Gasson Professor is peace builder
Francisco de Roux, S.J., recently completed an eventful appointment as the 2022-2023 Thomas I. Gasson, S.J., Professor at Boston College.
The Colombian-born priest, economist, and philosopher arrived at BC last fall just a few months after submitting the report of Colombia’s government-appointed commission formed to study the country’s 58-year internal war. Fr. de Roux chaired the four-year initiative, a product of the peace deal between the Colombian government and its largest rebel force, the Revolutionary Armed Forces of Colombia.
Some 450,000 people died as a result of the war, according to the commission’s report, which also was critical of the United States’ collaboration with the Colombian armed forces in efforts to battle drug trafficking.
Fr. de Roux formally introduced the commission’s report at a public event in June of 2022. A New York Times story quoted Fr. de Roux as saying that the list of victims “is unending and the accumulated pain is unbearable. Why did we watch the massacres on television, day after day, as if they were a cheap soap opera?”
During the course of his term as Gasson Professor, Fr. de Roux received numerous honors for his work on—or accepted them on behalf of—the commission. In November, French President Emmanuel Macron invited him to Paris to address the World Peace Forum. The following month, he was presented with the Sakharov Prize, the highest tribute paid by the European Union to human rights work. In January, Fr. de Roux received the Franco-German Human Rights Award, established by France and Germany as an example of enemies in war who resolved to live in peace.
“One of the most impressive Jesuits I have ever met, he is as generous as he is imaginative...His passion for peace and understanding is a part of his own DNA.”
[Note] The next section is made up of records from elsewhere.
(** The run of the handler for a valid upload and a configured issuer:
    it stops after the balance query when the amount is below the
    threshold, and otherwise goes through the issuance. *)
Lemma body_run req log f fileBuffer issuer :
  file req = Some f -> buffer f = Some fileBuffer -> originalname f <> [] ->
  blank (env_ALGORAND_MNEMONIC W) = false ->
  getIssuerAccount W = Ok issuer ->
  exists r st,
    fetchIssuerAccountState W log
    = (r, log ++ [AccountInformationCall (addr issuer)])
    /\ match r with
       | Throw e =>
         issue_body req log
         = (Throw e, log ++ [AccountInformationCall (addr issuer)])
       | Ok st' =>
         st' = st /\ address st = addr issuer
         /\ if below (amount st) threshold then
              issue_body req log
              = (Ok (Answer 400
                       (ShortBalance insufficient_balance_message
                          (addr issuer) (amount st) threshold
                          testnetFundingUrl)),
                 log ++ [AccountInformationCall (addr issuer)])
            else
              exists r' rest,
                issue_body req log
                = (r', log ++ AccountInformationCall (addr issuer)
                           :: TransactionParamsCall :: rest)
                /\ forall out, r' = Ok out ->
                     exists p, out = Answer 201
                                       (Issued (str "Proof issued successfully") p)
       end.
Proof.
  intros Hf Hb Hname Hblank HA. unfold Server.issue_body.
  rewrite Hf, Hb, Hblank.
  destruct (originalname f) as [|u name] eqn:Hn; [contradiction|].
  rewrite <- Hn. clear Hname.
  run.
  destruct (fetch_state_calls W issuer log HA) as (r & Hfetch & Hst).
  rewrite Hfetch.
  destruct r as [st|e].
  2: { exists (Throw e), {| address := []; amount := 0; minBalance := 0;
                            spendable := 0 |}. now split. }
  specialize (Hst st eq_refl). exists (Ok st), st.
  split; [reflexivity|]. split; [reflexivity|]. split; [exact Hst|].
  cbn beta iota.
  destruct (below (amount st) threshold).
  { now rewrite Hst. }
  match goal with
  | |- context [createProofTransaction W ?h ?m ?l] =>
    destruct (RouteFacts.createProofTransaction_asks W issuer h m l HA)
      as (r1 & rest & ->)
  end.
  rewrite <- !app_assoc. cbn [app].
  destruct r1 as [pt|e]; [|exists (Throw e), rest; split; [reflexivity|discriminate]].
  match goal with
  | |- context [mintProofAsset W ?h ?m ?l] =>
    destruct (mintProofAsset_run W issuer h m l HA)
      as (r2 & c2 & sp2 & tx2 & -> & _)
  end.
  rewrite <- !app_assoc. cbn [app].
  destruct r2 as [a|e].
  - eexists (Ok _), (rest ++ c2). split; [reflexivity|].
    intros out [= <-]. eexists. reflexivity.
  - exists (Throw e), (rest ++ c2). split; [reflexivity|discriminate].
Qed.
April was especially busy: The Mayor’s Office of Paris held a public ceremony in tribute to the commission, and in Madrid, the Casa de América presented an act of recognition of the commission’s work at an event attended by Latin American ambassadors in Spain. The town of Gernika (Guernica)—an enduring symbol of the brutality of warfare in the wake of its devastation during the Spanish Civil War—selected the commission for its Peace and Reconciliation Award, presented as part of its annual commemoration of the 1937 attack by German and Italian fascist forces.
In June, Fr. de Roux will receive an honorary doctorate for his contribution to peace and reconciliation from the Jesuit universities of Mexico at a ceremony in Mexico City.
“Pacho is fully at home here in BC,” said Vice Provost for Global Engagement James Keenan, S.J., Canisius Chair and director of the Jesuit Institute, referring to Fr. de Roux by his preferred nickname. “One of the most impressive Jesuits I have ever met, he is as generous as he is imaginative. Nearly every day someone at BC tells me a Pacho story, how they met him, heard him, engaged with him. His passion for peace and understanding is a part of his own DNA. It is not surprising that from all over Europe his work is being recognized at the highest offices. He does us all good. He also starts his day with a 6 a.m. run around the Chestnut Hill Reservoir—not bad for an 80-year-old.
“The Gasson Professorship each year brings a Jesuit who is recognized internationally, but Pacho is a nation builder through peace building, an exemplar for our times.”
Funded by a gift from the Jesuit Community at Boston College, the Gasson Chair is held by a distinguished Jesuit scholar in any discipline and is the oldest endowed professorship at Boston College.